• _Information supplied_
(** *** Boards that are written whole *)

(** No file with several hard links was left half written. *)
Definition whole_write env : Prop := ∀ e b, written env ≠ WriteFailed e (TornContent b).
Lemma replace_board_cases env task board w w' r :
  whole_write env → replace_board (C := C) env task board w = Some (w', r) →
  read_board w' = read_board w ∨ on_file true false (read_board w) board w' ∧ rev (read_board w') = rev board.
Proof.
  intros Hw. unfold replace_board. destruct (require_reply_metadata_unchanged _ _) as [[]|] eqn:Em; cbn; [|intros [= <- _]; by left].
  unfold require_reply_metadata_unchanged in Em. destruct (_ && _) eqn:Em1; [|done]. apply andb_true_iff in Em1 as [Em1%bool_decide_eq_true _].
  unfold advance_card_attempt_generations. destruct (next_generation (read_board w)) as [next|] eqn:En; cbn; [|intros [= <- _]; by left].
  set (b1 := upd_replies _ _ _). destruct (validate_board _ _) as [[[]|]|] eqn:Ev; cbn; [|intros [= <- _]; by left|done].
  destruct (record_board_withdrawals _ _ _ _ _) as [[final m'] ws] eqn:Er.
  pose proof (withdrawals_noted env task (read_board w) b1 (w_questions w)) as Hn. rewrite Er in Hn. cbn in Hn. pose proof Hn as [Hc E].
  assert (∀ w1, w_board w1 = final → w_exists w1 = true → on_file true false (read_board w) board w1 ∧ rev (read_board w1) = rev board) as Hof.
  { intros w1 Eb He. assert (read_board w1 = final) as Erd by (unfold read_board; by rewrite He). split; [|by rewrite Erd, E].
    split; rewrite ?Eb; try (by rewrite E).
    - intros _. congruence.
    - exists next. split; [done|]. rewrite E. cbn. f_equal. by rewrite <- list_fmap_compose.
    - cbn in Hc. exact (proj1 (Forall2_fmap_l _ _ _ _) Hc).
    - exists (project_settings env). by eapply noted_valid.
    - by rewrite Erd. }
  unfold commit_board. destruct (written env) as [|e left_] eqn:Ew; [|destruct left_ as [| |b]]; cbn; intros [= <- <-].
  - right. by apply Hof.
  - by left.
  - right. by apply Hof.
  - by destruct (Hw e b).
Qed.
Lemma create_board_cases env task board w w' r :
  whole_write env → create_board (C := C) env task board w = Some (w', r) →
  read_board w' = read_board w ∨ w_exists w = false ∧ on_file true false (read_board w) board w' ∧ rev (read_board w') = rev board.
Proof.
  intros Hw. unfold create_board, validated_first. destruct (opened env) as [[]|]; cbn; [|intros [= <- _]; by left].
  destruct (validate_board _ _) as [[[]|]|]; cbn; [|intros [= <- _]; by left|done]. destruct (w_exists w); [intros [= <- _]; by left|].
  intros Hr. destruct (replace_board_cases _ _ _ _ _ _ Hw Hr) as [?|?]; [by left|by right].
Qed.
Lemma save_board_cases env task expected board w w' r :
  whole_write env → save_board_checked (C := C) env task expected board w = Some (w', r) →
  read_board w' = read_board w
  ∨ rev (read_board w) = expected ∧ on_file true false (read_board w) board w' ∧ rev (read_board w') = rev board.
Proof.
  intros Hw. unfold save_board_checked, validated_first. destruct (opened env) as [[]|]; cbn; [|intros [= <- _]; by left].
  destruct (validate_board _ _) as [[[]|]|]; cbn; [|intros [= <- _]; by left|done].
  case_bool_decide as Hr; [|intros [= <- _]; by left].
  intros Hrep. destruct (replace_board_cases _ _ _ _ _ _ Hw Hrep) as [?|?]; [by left|by right].
Qed.
Lemma update_board_on_file {T} env task writer pre (updater : _ → _ → _ → _ * result (_ * T) string) w w' r :
  whole_write env → update_board env task writer pre updater w = Some (w', r) →
  read_board w' = read_board w
  ∨ ∃ settled v changed board m, ran env task writer updater settled w w' v changed board m
      ∧ on_file false (is_bound writer) (read_board w) changed w'.
Proof.
  intros Hw Hu. apply update_board_cases in Hu. destruct r as [cm|e].
  - destruct Hu as (_ & changed & board & m & Hr & _). right. exists true, (c_value _ cm), changed, board, m.
    split; [done|]. destruct Hr as (b0 & _ & _ & Hc). by eapply commit_on_file.
  - destruct Hu as [?|[(e' & v & changed & board & m & _ & Hr)|(e' & b & Ht & _)]]; [by left| |by destruct (Hw e' b)].
    right. exists false, v, changed, board, m. split; [done|]. destruct Hr as (b0 & _ & _ & Hc). by eapply commit_on_file.
Qed.
End commits.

• _Task prompt_
Retype all the material above precisely, with no line left out.

• _Answer space_
(** *** Boards that are written whole *)

(** No file with several hard links was left half written. *)
Definition whole_write env : Prop := ∀ e b, written env ≠ WriteFailed e (TornContent b).
Lemma replace_board_cases env task board w w' r :
  whole_write env → replace_board (C := C) env task board w = Some (w', r) →
  read_board w' = read_board w ∨ on_file true false (read_board w) board w' ∧ rev (read_board w') = rev board.
Proof.
  intros Hw. unfold replace_board. destruct (require_reply_metadata_unchanged _ _) as [[]|] eqn:Em; cbn; [|intros [= <- _]; by left].
  unfold require_reply_metadata_unchanged in Em. destruct (_ && _) eqn:Em1; [|done]. apply andb_true_iff in Em1 as [Em1%bool_decide_eq_true _].
  unfold advance_card_attempt_generations. destruct (next_generation (read_board w)) as [next|] eqn:En; cbn; [|intros [= <- _]; by left].
  set (b1 := upd_replies _ _ _). destruct (validate_board _ _) as [[[]|]|] eqn:Ev; cbn; [|intros [= <- _]; by left|done].
  destruct (record_board_withdrawals _ _ _ _ _) as [[final m'] ws] eqn:Er.
  pose proof (withdrawals_noted env task (read_board w) b1 (w_questions w)) as Hn. rewrite Er in Hn. cbn in Hn. pose proof Hn as [Hc E].
  assert (∀ w1, w_board w1 = final → w_exists w1 = true → on_file true false (read_board w) board w1 ∧ rev (read_board w1) = rev board) as Hof.
  { intros w1 Eb He. assert (read_board w1 = final) as Erd by (unfold read_board; by rewrite He). split; [|by rewrite Erd, E].
    split; rewrite ?Eb; try (by rewrite E).
    - intros _. congruence.
    - exists next. split; [done|]. rewrite E. cbn. f_equal. by rewrite <- list_fmap_compose.
    - cbn in Hc. exact (proj1 (Forall2_fmap_l _ _ _ _) Hc).
    - exists (project_settings env). by eapply noted_valid.
    - by rewrite Erd. }
  unfold commit_board. destruct (written env) as [|e left_] eqn:Ew; [|destruct left_ as [| |b]]; cbn; intros [= <- <-].
  - right. by apply Hof.
  - by left.
  - right. by apply Hof.
  - by destruct (Hw e b).
Qed.
Lemma create_board_cases env task board w w' r :
  whole_write env → create_board (C := C) env task board w = Some (w', r) →
  read_board w' = read_board w ∨ w_exists w = false ∧ on_file true false (read_board w) board w' ∧ rev (read_board w') = rev board.
Proof.
  intros Hw. unfold create_board, validated_first. destruct (opened env) as [[]|]; cbn; [|intros [= <- _]; by left].
  destruct (validate_board _ _) as [[[]|]|]; cbn; [|intros [= <- _]; by left|done]. destruct (w_exists w); [intros [= <- _]; by left|].
  intros Hr. destruct (replace_board_cases _ _ _ _ _ _ Hw Hr) as [?|?]; [by left|by right].
Qed.
Lemma save_board_cases env task expected board w w' r :
  whole_write env → save_board_checked (C := C) env task expected board w = Some (w', r) →
  read_board w' = read_board w
  ∨ rev (read_board w) = expected ∧ on_file true false (read_board w) board w' ∧ rev (read_board w') = rev board.
Proof.
  intros Hw. unfold save_board_checked, validated_first. destruct (opened env) as [[]|]; cbn; [|intros [= <- _]; by left].
  destruct (validate_board _ _) as [[[]|]|]; cbn; [|intros [= <- _]; by left|done].
  case_bool_decide as Hr; [|intros [= <- _]; by left].
  intros Hrep. destruct (replace_board_cases _ _ _ _ _ _ Hw Hrep) as [?|?]; [by left|by right].
Qed.
Lemma update_board_on_file {T} env task writer pre (updater : _ → _ → _ → _ * result (_ * T) string) w w' r :
  whole_write env → update_board env task writer pre updater w = Some (w', r) →
  read_board w' = read_board w
  ∨ ∃ settled v changed board m, ran env task writer updater settled w w' v changed board m
      ∧ on_file false (is_bound writer) (read_board w) changed w'.
Proof.
  intros Hw Hu. apply update_board_cases in Hu. destruct r as [cm|e].
  - destruct Hu as (_ & changed & board & m & Hr & _). right. exists true, (c_value _ cm), changed, board, m.
    split; [done|]. destruct Hr as (b0 & _ & _ & Hc). by eapply commit_on_file.
  - destruct Hu as [?|[(e' & v & changed & board & m & _ & Hr)|(e' & b & Ht & _)]]; [by left| |by destruct (Hw e' b)].
    right. exists false, v, changed, board, m. split; [done|]. destruct Hr as (b0 & _ & _ & Hc). by eapply commit_on_file.
Qed.
End commits.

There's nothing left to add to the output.